We are looking for a Data Engineer to push the boundaries of machine learning and simulation at Amazon scale. As a member of People Experience Technology and Finance, you will help drive AI/ML forecasting and prediction related improvements by delivering state-of-the-art system and model optimization techniques in collaboration with multiple Amazon science and engineering teams. Candidate should be passionate about technology, innovation, and customer experience, and is ready to make a lasting impact on the AI driven solutions and business intelligence. You'll be working with talented scientists, engineers, and product and finance managers to innovate on behalf of our customers. If you're fired up about being part of a dynamic, driven team, then this is your moment to join us on this exciting journey and change the world of distributed simulations for population dynamics forecasting and expense planning.This is a high-impact and visibility role where you will lead development of applications that will be used by planners and decision makers across Amazon.
Key job responsibilities:
A day in the life:
As a member of the Finance Forecasting team, you'll play a key role in solving one of the world's most complex technical challenges in data engineering. You will utilize large-scale compute platform to build big datasets used in distributed systems for machine learning and statistical analysis. Our Data Engineer needs to be able to gather and understand data requirements, build and maintain big data sources to prepare data for machine learning models, data scientists, business intelligent engineers, and work with software engineers to achieve high quality data ingestion and transformation solutions.

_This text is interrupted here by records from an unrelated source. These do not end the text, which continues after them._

(** C4. Duplicate re-routing: when the same supplied key is submitted twice,
    routing and actuation run in both runs.  Each run calls [route_event]
    on the Event it returns and gets the Decision it returns, then calls
    [execute_decision] on that Event and Decision and ends in the world
    that call left, with the record of its outcome appended; the effects
    attempted after the two runs are those attempted before, then what
    the first call of the actuator attempted, then what the second
    attempted.  The two runs emit two [decision_created] records, their
    Decisions come from two separate draws of [decision_id], and they
    emit two action records, of which at most two report an ActionResult
    ([action_executed] or [action_noop]).  Only one Event exists for the
    key: both runs return it, the store holds it, and at most one
    [ingest_created] record is emitted. *)
Theorem duplicate_rerouted (r1 r2 : IngestRequest) (k : string) (w : World) :
  k <> "" ->
  exists resp1 w1 resp2 w2,
    _process_ingest C r1 (Some k) w = (Return resp1, w1)
    /\ _process_ingest C r2 (Some k) w1 = (Return resp2, w2)
    /\ routed_and_acted C r1 k w resp1 w1
    /\ routed_and_acted C r2 k w1 resp2 w2
    /\ attempted w2
       = attempted w
         ++ attempt_of C (resp_event resp1) (resp_decision resp1)
         ++ attempt_of C (resp_event resp2) (resp_decision resp2)
    /\ count_name decision_created (emitted w w2) = 2
    /\ (exists n1 n2, n1 < n2
          /\ resp_decision resp1 = decision_of C (resp_event resp1) n1
          /\ resp_decision resp2 = decision_of C (resp_event resp2) n2)
    /\ length (filter (fun rec => is_action_name (event_name rec) = true)
                 (emitted w w2)) = 2
    /\ count_name action_executed (emitted w w2)
       + count_name action_noop (emitted w w2) <= 2
    /\ resp_event resp2 = resp_event resp1
    /\ count_name ingest_created (emitted w w2) <= 1
    /\ store w2 !! k = Some (resp_event resp1).
Proof.
  intros Hk.
  assert (H1 : exists e first n1 rec1 w1,
             _process_ingest C r1 (Some k) w =
               (Return {| resp_event := e; resp_decision := decision_of C e n1 |}, w1)
             /\ store w1 !! k = Some e
             /\ audit w1 = audit w ++ [admission_record first k e;
                                       decision_record (decision_of C e n1); rec1]
             /\ (first = ingest_duplicate \/ first = ingest_created)
             /\ is_action_name (event_name rec1) = true
             /\ n1 < drawn w1).
  { destruct (store w !! k) as [e|] eqn:Hlook.
    - destruct (run_duplicate C r1 k w e Hk Hlook) as (rec & w1 & Hrun & Hs & Ha & Hn & Hd).
      exists e, ingest_duplicate, (drawn w), rec, w1.
      rewrite Hs. auto 10.
    - destruct (run_new C r1 k w Hk Hlook) as (rec & w1 & Hrun & Hs & Ha & Hn & Hd).
      eexists _, ingest_created, _, rec, w1.
      split; [exact Hrun|]. rewrite Hs, lookup_insert_eq.
      split; [reflexivity|]. split; [exact Ha|]. split; [auto|].
      split; [exact Hn|lia]. }
  destruct H1 as (e & first & n1 & rec1 & w1 & Hrun1 & Hs1 & Ha1 & Hfirst & Hn1 & Hd1).
  destruct (run_duplicate C r2 k w1 e Hk Hs1) as (rec2 & w2 & Hrun2 & Hs2 & Ha2 & Hn2 & Hd2).
  destruct (run_routed_and_acted C r1 k w _ w1 Hk Hrun1) as (Hra1 & Hat1).
  destruct (run_routed_and_acted C r2 k w1 _ w2 Hk Hrun2) as (Hra2 & Hat2).
  eexists _, w1, _, w2. split; [exact Hrun1|]. split; [exact Hrun2|].
  split; [exact Hra1|]. split; [exact Hra2|].
  split; [rewrite Hat2, Hat1, <- app_assoc; reflexivity|].
  assert (Hem : emitted w w2 =
                [admission_record first k e; decision_record (decision_of C e n1); rec1;
                 admission_record ingest_duplicate k e;
                 decision_record (decision_of C e (drawn w1)); rec2]).
  { apply emitted_app. rewrite Ha2, Ha1, <- app_assoc. reflexivity. }
  rewrite Hem. cbn [resp_event resp_decision].
  rewrite !filter_cons, filter_nil, !count_name_cons, !count_name_nil. cbn.
  rewrite Hn1, Hn2, Hs2.
  destruct (action_name_cases _ Hn1) as [E1|[E1|E1]];
    destruct (action_name_cases _ Hn2) as [E2|[E2|E2]];
    destruct Hfirst as [-> | ->];
    rewrite E1, E2; cbn;
    repeat (case_decide; try discriminate; try congruence); cbn;
    (split; [reflexivity|]);
    (split; [exists n1, (drawn w1); auto|]);
    (split; [reflexivity|]);
    (split; [lia|]);
    (split; [reflexivity|]);
    (split; [lia|exact Hs1]).
Qed.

Successful candidates should come from a strong data engineering background. You need to have experience with structured data, and being able to analyze/transform the data using various tools. Your analytical skills and knowledge of schema, metadata and data structure in analytical data world will be essential. As a data engineer, you will need to design and develop high scalable ETLs with EMR, Spark, Pytorch based applications as well supporting them on Glue ETL or Redshift. Knowledge of big data architecture, and design is a must.